Jessica Duchen -- among many other things, also a distinguished Korngold biographer -- brilliantly argues the case for Erich:
Korngold is not the first composer to be judged by what he wasn't,
rather than what he was. Among others is Schubert, who has never been
forgiven for not being Beethoven; Liszt, who some people seem to think
should have been Chopin; and our darling Mendelssohn, who was in many
ways a better composer than Schumann but committed the double-whammy
error of being born Jewish and subsequently becoming a genuine, not
just expedient, convert to Christianity, thereby rubbing everyone up
the wrong way. Such judgments damage reputations, and quite
unnecessarily: they blind the critic to whatever positive qualities an
artist may be offering on his own terms, qualities which may need the
critic to have enough imagination to accept a different perspective.

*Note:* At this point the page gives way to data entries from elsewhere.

Lemma movsl_step i c' :
  0 <= i → 4 * i + 4 <= n → moved (4 * i) c' →
  ∃ c'', umovsl (dst + 4 * i) (src + 4 * i) c' = (Ret tt, c'') ∧ moved (4 * (i + 1)) c''.
Proof using Hd Hs Hdis.
  intros Hi Hin (m & -> & Hmo & Hx). unfold umovsl.
  mrun (apply load32_priv; intros k Hk; apply priv_set; rewrite <- Z.add_assoc; apply Hs; lia).
  rewrite store32_priv by (intros k Hk; apply priv_set; rewrite <- Z.add_assoc; apply Hd; lia).
  eexists. split; [done|]. cbn [cl_mem set_cl_mem]. replace (4 * (i + 1)) with (4 * i + 4) by lia.
  apply moved_step; [lia|lia|lia|by apply st32_ok|done| |].
  - intros j Hj. by rewrite st32_same_byte, ld32_byte.
  - intros x Hx'. apply st32_other_byte. lia.
Qed.

Lemma movsb_step i c' :
  0 <= i < n → moved i c' → ∃ c'', umovsb (dst + i) (src + i) c' = (Ret tt, c'') ∧ moved (i + 1) c''.
Proof using Hd Hs Hdis.
  intros Hi (m & -> & Hmo & Hx). unfold umovsb.
  mrun (apply load8_priv, priv_set, Hs; lia). rewrite store8_priv by (apply priv_set, Hd; lia).
  eexists. split; [done|]. cbn [cl_mem set_cl_mem].
  apply moved_step; [lia|lia|lia|by apply st8_ok|done| |].
  - intros j Hj. replace j with 0 by lia. rewrite !Z.add_0_r. by apply st8_byte.
  - intros x Hx'. apply st8_other. lia.
Qed.

Lemma umemmove_priv : ∃ m, umemmove dst src n c = (Ret tt, set_cl_mem m c) ∧ mem_ok m ∧ ∀ x, m x = mem_copy (cl_mem c) dst src n x.
Proof.
  assert (Hfin : ∀ (b : U client unit), (∃ c', b c = (Ret tt, c') ∧ moved n c') →
    ∃ m, b c = (Ret tt, set_cl_mem m c) ∧ mem_ok m ∧ ∀ x, m x = mem_copy (cl_mem c) dst src n x).
  { intros b (c' & E & m & -> & Hr). by exists m. }
  unfold umemmove. replace ((src <? dst) && (dst <? src + n)) with false by lia.
  destruct (_ && _) eqn:Hal; apply Hfin.
  - apply andb_prop in Hal as [_ Hal]. assert (Hn4 : n = 4 * (n / 4)) by (Z.to_euclidean_division_equations; lia).
    destruct (mfor_seqZ (λ i, moved (4 * i)) (λ i, umovsl (dst + 4 * i) (src + 4 * i)) 0 (n / 4) c) as (c' & E & Hc);
      [lia|exact moved_0|intros i s0 Hi; apply movsl_step; lia|].
    exists c'. split; [done|]. by rewrite Hn4.
  - destruct (mfor_seqZ moved (λ i, umovsb (dst + i) (src + i)) 0 n c Hn moved_0) as (c' & E & Hc); [intros i s0 Hi; apply movsb_step; lia|].
    by exists c'.
Qed.
End memmove.

(** ** Abstract files *)

Record afile : Type := mkAfile { a_pos : Z; a_size : Z; a_data : Z → Z }.

(** The server's side of descriptor with open file [i], of [n] blocks. *)
Record sv_rep (i n : Z) (s : sstate) (a : afile) : Prop := mk_sv_rep {
  sr_tab : tab_ok s;
  sr_ref : 1 < Serv.pageref s i;
  sr_ready : ready (sv_fs s);
  sr_file : file_ok (sv_fs s) (o_file (opentab s i)) n;
  sr_dev : ld32 (f_mem (sv_fs s)) (o_fd (opentab s i)) = devfile_id;
  sr_pos : ld32 (f_mem (sv_fs s)) (o_fd (opentab s i) + 4) = a_pos a ∧ 0 <= a_pos a < 2 ^ 31;
  sr_mode : Z.land (ld32 (f_mem (sv_fs s)) (o_fd (opentab s i) + 8)) 3 = 2;
  sr_id : ld32 (f_mem (sv_fs s)) (o_fd (opentab s i) + 12) = o_fileid (opentab s i);
  sr_size : fsize (sv_fs s) (o_file (opentab s i)) = a_size a ∧ 0 <= a_size a <= n * BLKSIZE;
  sr_data : ∀ p, 0 <= p < n * BLKSIZE → f_mem (sv_fs s) (faddr (f_mem (sv_fs s)) (o_file (opentab s i)) p) = a_data a p;
}.

(** Whether a byte can be of the file's blocks or its [struct Fd]. *)
Definition sv_owned (i : Z) (s : sstate) (x : Z) : Prop :=
  in_diskmap x = true ∨ o_fd (opentab s i) <= x < o_fd (opentab s i) + 16.

Lemma fsize_frame i n s a m :
  sv_rep i n s a → (∀ x, in_diskmap x = true → m x = f_mem (sv_fs s) x) →
  fsize (set_f_mem m (sv_fs s)) (o_file (opentab s i)) = fsize (sv_fs s) (o_file (opentab s i)).
Proof.
  intros H Hm. unfold fsize. apply f_equal, ld32_ext. intros k Hk. apply Hm.
  unfold f_size. rewrite <- Z.add_assoc. apply in_diskmap_field; [apply (fo_shape _ _ _ (sr_file _ _ _ _ H))..|unfold FILE_SIZE; lia].
Qed.
(** The table that [pgdir_walk] finds or makes. *)
Lemma built_walk s pd fl v :
  kpd s pd fl → kpage v → room s pd fl →
  ∃ s' fl' f, pgdir_walk (kaddr pd) (v * 4096) 1 s = (Ret (Some (entry_addr (kaddr f) (v mod 1024))), s') ∧
    entry s' pd (v / 1024) = f * 4096 + 7 ∧ 0 <= f < npages s' ∧ built pd s s' fl fl' (λ _ o, o).
Proof.
  intros H Hv Hroom. pose proof (kpage_range v Hv) as [Hr _]. destruct (page_PDX v ltac:(lia)) as [EX ET].
  destruct (k_tab _ _ _ H (v / 1024) Hv) as [H0|(f & Hf & Hfr & _)].
  - assert (Hin : v / 1024 ∈ seqZ UPDX (1024 - UPDX)) by (destruct Hv; apply elem_of_seqZ; lia).
    destruct fl as [|n l].
    { unfold room, empty_slots in Hroom. pose proof (filter_length_pos (λ i, entry s pd i = 0) _ _ Hin H0). cbn in Hroom. lia. }
    destruct (kpd_new_table s pd n l (v / 1024) H Hv H0) as (HK & HI & HO & HM).
    pose proof (free_list_range s _ n (k_phys _ _ _ H) (k_free _ _ _ H) ltac:(by left)) as Hn.
    exists (new_table s pd (v / 1024) n l), l, n. split; [|split; [done|split; [done|]]].
    + rewrite <- EX, <- ET. apply walk_create; [apply H|apply (k_pd _ _ _ H)|apply (k_free _ _ _ H)|by rewrite EX, H0|done].
    + constructor; [done|apply only_vm_new_table| | |done].
      * exists [n]. split; [done|].
        set (s1 := new_table s pd (v / 1024) n l) in *.
        assert (HQ : ∀ i, i ∈ seqZ UPDX (1024 - UPDX) → i ≠ v / 1024 → entry s pd i = 0 ↔ entry s1 pd i = 0).
        { intros i (Hlo & Hhi)%elem_of_seqZ Hne. rewrite HO; [done| |done]. unfold idx. rewrite UPDX_eq in *. lia. }
        pose proof (filter_length_update (λ i, entry s pd i = 0) (λ i, entry s1 pd i = 0) _ _ (NoDup_seqZ _ _) Hin HQ) as E.
        cbv beta in E. unfold empty_slots. rewrite decide_True in E by done. rewrite decide_False in E by lia. cbn [length]. lia.
      * intros i Hi Hne. apply HO; [by apply kidx_idx|]. by intros ->.
  - exists s, fl, f. split; [|split; [done|split; [done|by apply built_refl]]].
    rewrite <- ET. rewrite <- (PGNUM_frame f 7), <- Hf by lia. rewrite <- EX at 1. apply walk_present; [apply H|apply H|apply (k_pd _ _ _ H)| |].
    + by rewrite EX, Hf, present_7.
    + rewrite EX, Hf, PGNUM_frame by lia. lia.
Qed.

Definition map_page (kp va w : Z) : K unit :=
  newPTE ← pgdir_walk kp va 1;
  p ← the newPTE;
  kstore32 p w.

Lemma built_map_page s pd fl v w :
  kpd s pd fl → kpage v → room s pd fl → is_u32 w →
  ∃ s' fl', map_page (kaddr pd) (v * 4096) w s = (Ret tt, s') ∧
    built pd s s' fl fl' (λ u o, if decide (u = v) then pte_val w else o).
Proof.
  intros H Hv Hroom Hw. destruct (built_walk s pd fl v H Hv Hroom) as (s1 & fl1 & f & Hrun & Hf & Hfr & HB).
  destruct (kpd_store s1 pd fl1 v f w (b_kpd _ _ _ _ _ _ HB) Hv Hf Hw) as (HK & HE & HM).
  eexists _, fl1. split.
  - unfold map_page. mrun (exact Hrun). unfold the. mstep. rewrite kstore_entry. rewrite u32_small by done. reflexivity.
  - apply (built_trans pd s s1 _ fl fl1 fl1 (λ _ o, o) (λ u o, if decide (u = v) then pte_val w else o) HB).
    constructor; [exact HK| | | |exact HM].
    + unfold only_vm. by destruct s1.
    + exists []. split; [done|]. unfold empty_slots. cbn [length plus]. apply filter_length_iff.
      intros i (Hlo & Hhi)%elem_of_seqZ. rewrite HE; [done|]. unfold idx. rewrite UPDX_eq in *. lia.
    + intros i Hi _. apply HE. by apply kidx_idx.
Qed.

(** The entry [boot_map_region] writes for the frame [f]. *)
Lemma region_pte f perm :
  0 <= f < 1048576 → 0 <= perm < 4096 →
  is_u32 (new_pte f perm) ∧ Z.lor (Z.lor (f * 4096) perm) PTE_P = new_pte f perm ∧ present (new_pte f perm) = true.
Proof.
  intros Hf Hp. pose proof (perm_P perm Hp). unfold new_pte. split_and!.
  - unfold is_u32. lia.
  - rewrite <- Z.lor_assoc. by apply pte_lor.
  - rewrite present_odd, Z.odd_add. replace (f * 4096) with (2 * (f * 2048)) by lia.
    rewrite Z.odd_mul. cbn [Z.odd andb xorb]. rewrite <- !Z.bit0_odd, Z.lor_spec. by rewrite orb_true_r.
Qed.

(** The mapping of [n] pages from page [v] on to the frames from [f] on. *)
Definition region (v n f perm u : Z) (o : option Z) : option Z :=
  if decide (v <= u < v + n) then Some (new_pte (f + (u - v)) perm) else o.

Definition kregion (v n : Z) : Prop := ∀ u, v <= u < v + n → kpage u.

Lemma mfor_ext {S E X} (l : list X) (f g : X → M S E unit) :
  (∀ x s, x ∈ l → f x s = g x s) → ∀ s, mfor l f s = mfor l g s.
Proof.
  induction l as [|x l IH]; intros H s; [done|]. cbn [mfor]. unfold mbind, M_bind. rewrite H by set_solver.
  destruct (g x s) as [[?|?] s']; [|done]. apply IH. intros; apply H; set_solver.
Qed.

Lemma built_loop pd perm v f n k s fl :
  kpd s pd fl → room s pd fl → 0 <= perm < 4096 → 0 <= f → f + k + Z.of_nat n <= 1048576 → 0 <= k →
  kregion (v + k) (Z.of_nat n) →
  ∃ s' fl', mfor (seqZ k (Z.of_nat n)) (λ i, map_page (kaddr pd) ((v + i) * 4096) (new_pte (f + i) perm)) s = (Ret tt, s') ∧
    built pd s s' fl fl' (region (v + k) (Z.of_nat n) (f + k) perm).
Proof.
  intros H Hroom Hp Hf. revert k s fl H Hroom; induction n as [|n IH]; intros k s fl H Hroom Hk Hk0 Hreg.
  { exists s, fl. split; [done|]. eapply built_ext; [|by apply built_refl].
    intros u o _. unfold region. by rewrite decide_False by lia. }
  rewrite seqZ_cons by lia. cbn [mfor].
  destruct (region_pte (f + k) perm ltac:(lia) Hp) as (Hu & _ & Hpr).
  destruct (built_map_page s pd fl (v + k) (new_pte (f + k) perm) H ltac:(apply Hreg; lia) Hroom Hu) as (s1 & fl1 & Hrun & HB).
  destruct (IH (Z.succ k) s1 fl1 (b_kpd _ _ _ _ _ _ HB) (built_room _ _ _ _ _ _ HB Hroom) ltac:(lia) ltac:(lia)) as (s2 & fl2 & Hrun2 & HB2).
  { intros u Hu'. apply Hreg. lia. }
  exists s2, fl2. split.
  - mrun (exact Hrun). replace (Z.pred (Z.of_nat (S n))) with (Z.of_nat n) by lia. exact Hrun2.
  - eapply built_ext; [|exact (built_trans _ _ _ _ _ _ _ _ _ HB HB2)].
    intros u o _. unfold region, pte_val. rewrite Hpr. repeat case_decide; try lia; try done; subst; do 2 f_equal; lia.
Qed.

(** [boot_map_region] maps the pages of the region and changes no other
    mapping above [UTOP]. *)
Lemma boot_map_region_built pd perm v f n s fl :
  kpd s pd fl → room s pd fl → 0 <= perm < 4096 → 0 <= f → f + n <= 1048576 → 0 <= n → 0 <= v → v + n <= 1048576 → n < 1048576 →
  kregion v n →
  ∃ s' fl', boot_map_region (kaddr pd) (v * 4096) (n * 4096) (f * 4096) perm s = (Ret tt, s') ∧
    built pd s s' fl fl' (region v n f perm).
Proof.
  intros H Hroom Hp Hf Hfn Hn Hv Hvn Hn2 Hreg.
  destruct (decide (n = 0)) as [->|Hn0].
  { exists s, fl. split.
    - unfold boot_map_region, PGSIZE. rewrite Z.mul_0_l, Z.add_0_r, Z.sub_diag. done.
    - eapply built_ext; [|by apply built_refl]. intros u o _. unfold region. by rewrite decide_False by lia. }
  destruct (built_loop pd perm v f (Z.to_nat n) 0 s fl H Hroom Hp Hf ltac:(lia) ltac:(lia)) as (s' & fl' & Hrun & HB).
  { rewrite Z.add_0_r, Z2Nat.id by lia. done. }
  rewrite !Z.add_0_r, Z2Nat.id in HB by lia. exists s', fl'. split; [|done].
  rewrite Z2Nat.id in Hrun by lia. unfold boot_map_region. rewrite !ROUNDUP_aligned by lia.
  assert (Hsz : u32 (ROUNDUP (v * 4096 + n * 4096) PGSIZE - v * 4096) / PGSIZE = n).
  { unfold PGSIZE. destruct (decide (v + n = 1048576)) as [E|].
    - assert (ROUNDUP (v * 4096 + n * 4096) 4096 = 0) as -> by (replace (v * 4096 + n * 4096) with 4294967296 by lia; done).
      unfold u32. replace (0 - v * 4096) with (n * 4096 + (-1) * 2 ^ 32) by lia. rewrite Z.mod_add by lia.
      rewrite Z.mod_small by lia. apply Z.div_mul. lia.
    - replace (v * 4096 + n * 4096) with ((v + n) * 4096) by lia. rewrite ROUNDUP_aligned by lia.
      rewrite u32_small by lia. replace ((v + n) * 4096 - v * 4096) with (n * 4096) by lia. apply Z.div_mul. lia. }
  rewrite Hsz. rewrite <- Hrun. apply mfor_ext. intros i s1 (Hi1 & Hi2)%elem_of_seqZ. unfold map_page, PGSIZE.
  replace (v * 4096 + i * 4096) with ((v + i) * 4096) by lia. replace (f * 4096 + i * 4096) with ((f + i) * 4096) by lia.
  rewrite !u32_small by lia. destruct (region_pte (f + i) perm ltac:(lia) Hp) as (_ & -> & _). done.
Qed.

Why should Schubert be Beethoven, when Beethoven could never have
written Winterreise?
Jessica also made a podcast about Die Tote Stadt for the ROH here.
When it comes to chronically misunderstood or unjustly forgotten composers, Opera Chic is on the record as a Zemlinsky girl first and foremost, but Korngold's pretty bada$$, too. And Jess is as always spot-on, panning someone (a composer, a musician, a singer) for the crime of not being someone else is an old, unfair, terrible habit of music critics.